SPATIAL CORRELATION STRUCTURES OF MULTIMODAL PERMEABILITY IN HIERARCHICAL MEDIA WITH MARKOV CHAIN APPROACH


ZHAN, Chuanjun, College of Construction Engineering, Jilin University, Changchun, 130012, China, DAI, Zhenxue, College of Construction Engineering, Jilin University, Changchun, 130026, China, RITZI Jr., Robert W., Earth and Environmental Sciences, Wright State University, 3640 Colonel Glenn Hwy, Dayton, OH 45435, ZHANG, Xiaoying, Institute of Groundwater and Earth Sciences, Jinan University, Guangzhou, 510632, China and SOLTANIAN, Mohamad Reza, Departments of Geology and Environmental Engineering, University of Cincinnati, Cincinnati, OH 45201

Spatial bivariate correlation models (covariance or semivariogram) developed from measurements of permeability are important in developing flow and transport models.
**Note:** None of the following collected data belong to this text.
Definition ConsumeLeadingDigits (s : text) : option (Z * text) :=
  match digit_loop step_leading s 0 with
  | Some (v, rest) => if (length rest <? length s)%nat then Some (v, rest) else None
  | None => None
  end.

(** * The value of digits *)
Definition is_number (ds : text) : Prop := ds <> [] /\ Forall (fun c => isdigit c = true) ds.

Definition decimal_from (v : Z) (ds : text) : Z := fold_left (fun v c => v * 10 + (c - 48)) ds v.

Definition decimal (ds : text) : Z := decimal_from 0 ds.

Lemma isdigit_spec c : isdigit c = true <-> 48 <= c <= 57.
Proof. unfold isdigit. rewrite andb_true_iff, !Z.leb_le. done. Qed.

Lemma decimal_app v a b : decimal_from v (a ++ b) = decimal_from (decimal_from v a) b.
Proof. apply fold_left_app. Qed.

Lemma decimal_from_ge v ds : 0 <= v -> Forall (fun c => isdigit c = true) ds -> v <= decimal_from v ds.
Proof.
  intros Hv Hds. revert v Hv. induction Hds as [|c ds Hc _ IH]; intros v Hv; [done|]. apply isdigit_spec in Hc.
  change (decimal_from v (c :: ds)) with (decimal_from (v * 10 + (c - 48)) ds). specialize (IH (v * 10 + (c - 48))). lia.
Qed.

(** ** The digits printed *)
Lemma digits_loop_spec fuel i : 0 <= i < 10 ^ Z.of_nat fuel -> (0 < fuel)%nat ->
  is_number (rev (digits_loop fuel i)) /\ decimal (rev (digits_loop fuel i)) = i /\ (length (digits_loop fuel i) <= fuel)%nat.
Proof.
  revert i. induction fuel as [|fuel IH]; intros i Hi Hf; [lia|]. cbn [digits_loop]. pose proof (Z.mod_pos_bound i 10) as Hm.
  assert (isdigit (i mod 10 + 48) = true) as Hd by (apply isdigit_spec; lia). rewrite Nat2Z.inj_succ, Z.pow_succ_r in Hi by lia.
  destruct (Z.ltb_spec 0 (i / 10)) as [Hpos|Hzero].
  - assert (0 <= i / 10 < 10 ^ Z.of_nat fuel) as Hi' by (split; [lia|apply Z.div_lt_upper_bound; lia]).
    destruct (IH (i / 10)) as ([_ Hall] & Hv & Hlen); [done|destruct fuel; [simpl in Hi'; lia|lia]|]. cbn [rev]. split_and!.
    + split; [by intros []%app_eq_nil|]. apply Forall_app. split; [done|by apply Forall_singleton].
    + unfold decimal in *. rewrite decimal_app, Hv. cbn. pose proof (Z.div_mod i 10). lia.
    + simpl. lia.
  - split_and!; [split; [done|by apply Forall_singleton]| |simpl; lia]. cbn. pose proof (Z.div_mod i 10). pose proof (Z.div_pos i 10). lia.
Qed.

Lemma FastUInt64_spec i : 0 <= i < 2 ^ 64 -> is_number (FastUInt64ToBufferLeft i) /\ decimal (FastUInt64ToBufferLeft i) = i /\ (length (FastUInt64ToBufferLeft i) <= 20)%nat.
Proof. intros Hi. unfold FastUInt64ToBufferLeft. rewrite length_rev. apply digits_loop_spec; lia. Qed.

(** ** The parsers against the value *)
Fixpoint take_digits (s : text) : text * text :=
  match s with
  | c :: s' => if isdigit c then let '(ds, rest) := take_digits s' in (c :: ds, rest) else ([], s)
  | [] => ([], [])
  end.

Lemma take_digits_spec s : s = (take_digits s).1 ++ (take_digits s).2 /\ Forall (fun c => isdigit c = true) (take_digits s).1 /\
  isdigit (SafeFirstChar (take_digits s).2) = false.
Proof.
  induction s as [|c s IH]; [done|]. cbn [take_digits]. destruct (isdigit c) eqn:Ec; [|cbn; split_and!; [done|constructor|done]].
  destruct (take_digits s) as [ds rest]. cbn in *. destruct IH as (E & Hds & Hr). split_and!; [congruence|by constructor|done].
Qed.

Lemma take_digits_app ds rest : Forall (fun c => isdigit c = true) ds -> isdigit (SafeFirstChar rest) = false -> take_digits (ds ++ rest) = (ds, rest).
Proof.
  intros Hds Hr. induction Hds as [|c ds Hc _ IH]; cbn [take_digits app].
  - destruct rest as [|c rest]; [done|]. cbn in *. by rewrite Hr.
  - by rewrite Hc, IH.
Qed.

(** A body that keeps [sgn * r] exact up to a limit. *)
Definition exact_step (step : Z -> Z -> option Z) (sgn limit : Z) : Prop :=
  forall r d, 0 <= r <= limit -> 0 <= d <= 9 -> step (sgn * r) d = if r * 10 + d <=? limit then Some (sgn * (r * 10 + d)) else None.

Lemma digit_loop_exact step sgn limit ds rest r : exact_step step sgn limit -> Forall (fun c => isdigit c = true) ds -> isdigit (SafeFirstChar rest) = false ->
  0 <= r <= limit -> digit_loop step (ds ++ rest) (sgn * r) = if decimal_from r ds <=? limit then Some (sgn * decimal_from r ds, rest) else None.
Proof.
  intros Hstep Hds Hrest. revert r. induction Hds as [|c ds Hc Hds IH]; intros r Hr.
  - cbn [app decimal_from fold_left]. rewrite (proj2 (Z.leb_le r limit)) by lia. destruct rest as [|c rest]; [done|]. cbn in Hrest |- *. by rewrite Hrest.
  - pose proof (proj1 (isdigit_spec c) Hc) as Hb. cbn [app digit_loop]. rewrite Hc, Hstep by lia.
    change (decimal_from r (c :: ds)) with (decimal_from (r * 10 + (c - 48)) ds). destruct (Z.leb_spec (r * 10 + (c - 48)) limit) as [Hle|Hgt].
    + apply IH. lia.
    + pose proof (decimal_from_ge (r * 10 + (c - 48)) ds). rewrite (proj2 (Z.leb_gt _ _)); [done|]. specialize (H ltac:(lia) Hds). lia.
Qed.

Lemma step_u64_exact : exact_step step_u64 1 (2 ^ 64 - 1).
Proof.
  intros r d Hr Hd. rewrite !Z.mul_1_l. unfold step_u64. pose proof (Z.div_mod (2 ^ 64 - 1 - d) 10) as Hdm. pose proof (Z.mod_pos_bound (2 ^ 64 - 1 - d) 10) as Hm.
  destruct (Z.ltb_spec ((2 ^ 64 - 1 - d) / 10) r) as [Hlt|Hge]; destruct (Z.leb_spec (r * 10 + d) (2 ^ 64 - 1)); try lia; [done|].
  f_equal. apply Z.mod_small. lia.
Qed.

Lemma step_i64_exact : exact_step step_i64 1 (2 ^ 63 - 1).
Proof.
  intros r d Hr Hd. rewrite !Z.mul_1_l. unfold step_i64. rewrite Z.quot_div_nonneg by lia.
  pose proof (Z.div_mod (2 ^ 63 - 1 - d) 10) as Hdm. pose proof (Z.mod_pos_bound (2 ^ 63 - 1 - d) 10) as Hm.
  destruct (Z.ltb_spec ((2 ^ 63 - 1 - d) / 10) r) as [Hlt|Hge]; destruct (Z.leb_spec (r * 10 + d) (2 ^ 63 - 1)); try lia; done.
Qed.

Lemma step_neg_i64_exact : exact_step step_neg_i64 (-1) (2 ^ 63).
Proof.
  intros r d Hr Hd. unfold step_neg_i64. replace (- 2 ^ 63 + d) with (- (2 ^ 63 - d)) by lia. rewrite Z.quot_opp_l, Z.quot_div_nonneg by lia.
  pose proof (Z.div_mod (2 ^ 63 - d) 10) as Hdm. pose proof (Z.mod_pos_bound (2 ^ 63 - d) 10) as Hm.
  destruct (Z.ltb_spec (-1 * r) (- ((2 ^ 63 - d) / 10))) as [Hlt|Hge]; destruct (Z.leb_spec (r * 10 + d) (2 ^ 63)); try lia; [done|]. f_equal. lia.
Qed.

Lemma step_max_exact vmax : exact_step (step_max vmax) 1 vmax.
Proof.
  intros r d Hr Hd. rewrite !Z.mul_1_l. unfold step_max. destruct (Z.ltb_spec vmax (r * 10 + d)); destruct (Z.leb_spec (r * 10 + d) vmax); try lia; done.
Qed.

(** The test [new_v / 8 < v] finds every overflow and no other case. *)
Lemma step_leading_exact : exact_step step_leading 1 (2 ^ 64 - 1).
Proof.
  intros r d Hr Hd. rewrite !Z.mul_1_l. unfold step_leading. cbv zeta. unfold u64, uwrap. destruct (Z.leb_spec (r * 10 + d) (2 ^ 64 - 1)) as [Hle|Hgt].
  - rewrite Z.mod_small by lia. rewrite (proj2 (Z.ltb_ge _ _)); [done|]. apply Z.div_le_lower_bound; lia.
  - rewrite (proj2 (Z.ltb_lt _ _)); [done|]. apply Z.div_lt_upper_bound; [lia|]. pose proof (Z.div_mod (r * 10 + d) (2 ^ 64)) as Hdm.
    pose proof (Z.mod_pos_bound (r * 10 + d) (2 ^ 64)) as Hm. assert (1 <= (r * 10 + d) / 2 ^ 64) by (apply Z.div_le_lower_bound; lia).
    lia.
Qed.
The bivariate structures of permeability may be defined by aquifer architecture with sedimentary unit types and high-resolution measurements of permeability. The architecture is often organized into a hierarchy of unit types, and associated permeability modes, across different spatial scales. The composite covariance (or semivariogram) is a linear summation of the auto- and cross-covariances (or semivariograms) of unit types defined at smaller scales, weighted by the related proportions and transition probabilities. It is well-known that an appreciable fraction of the composite variance arises from differences in mean permeability across unit types defined at smaller scales. Previous work has shown that the transition probabilities usually define the spatial bivariate correlation structure. The composite spatial bivariate statistics for permeability (covariance or semivariogram) will not be representative unless data locations allow proper definition of the transition probabilities of the units. Quantification of the stratal architecture can be used to better interpret the transition probabilities and thereby improve a model for the sample covariance and semivariogram. In this paper, we use an inverse modeling algorithm to fit the components of the hierarchical model, written as nested functions, in developing a hierarchical spatial correlation models. Specifically, the least-squares criterion along with prior information and other weighted constraints are used as the objective function for the inverse problem, which is solved by the Gauss–Newton–Levenberg–Marquardt method. The estimated covariance and transition probability models provides accurate representation of the spatial correlation structure of permeability for field-measured data from in Española Basin, New Mexico.

Keywords: Sedimentary architecture; transition probability; spatial scale, Markov chain, covariance or semivariogram.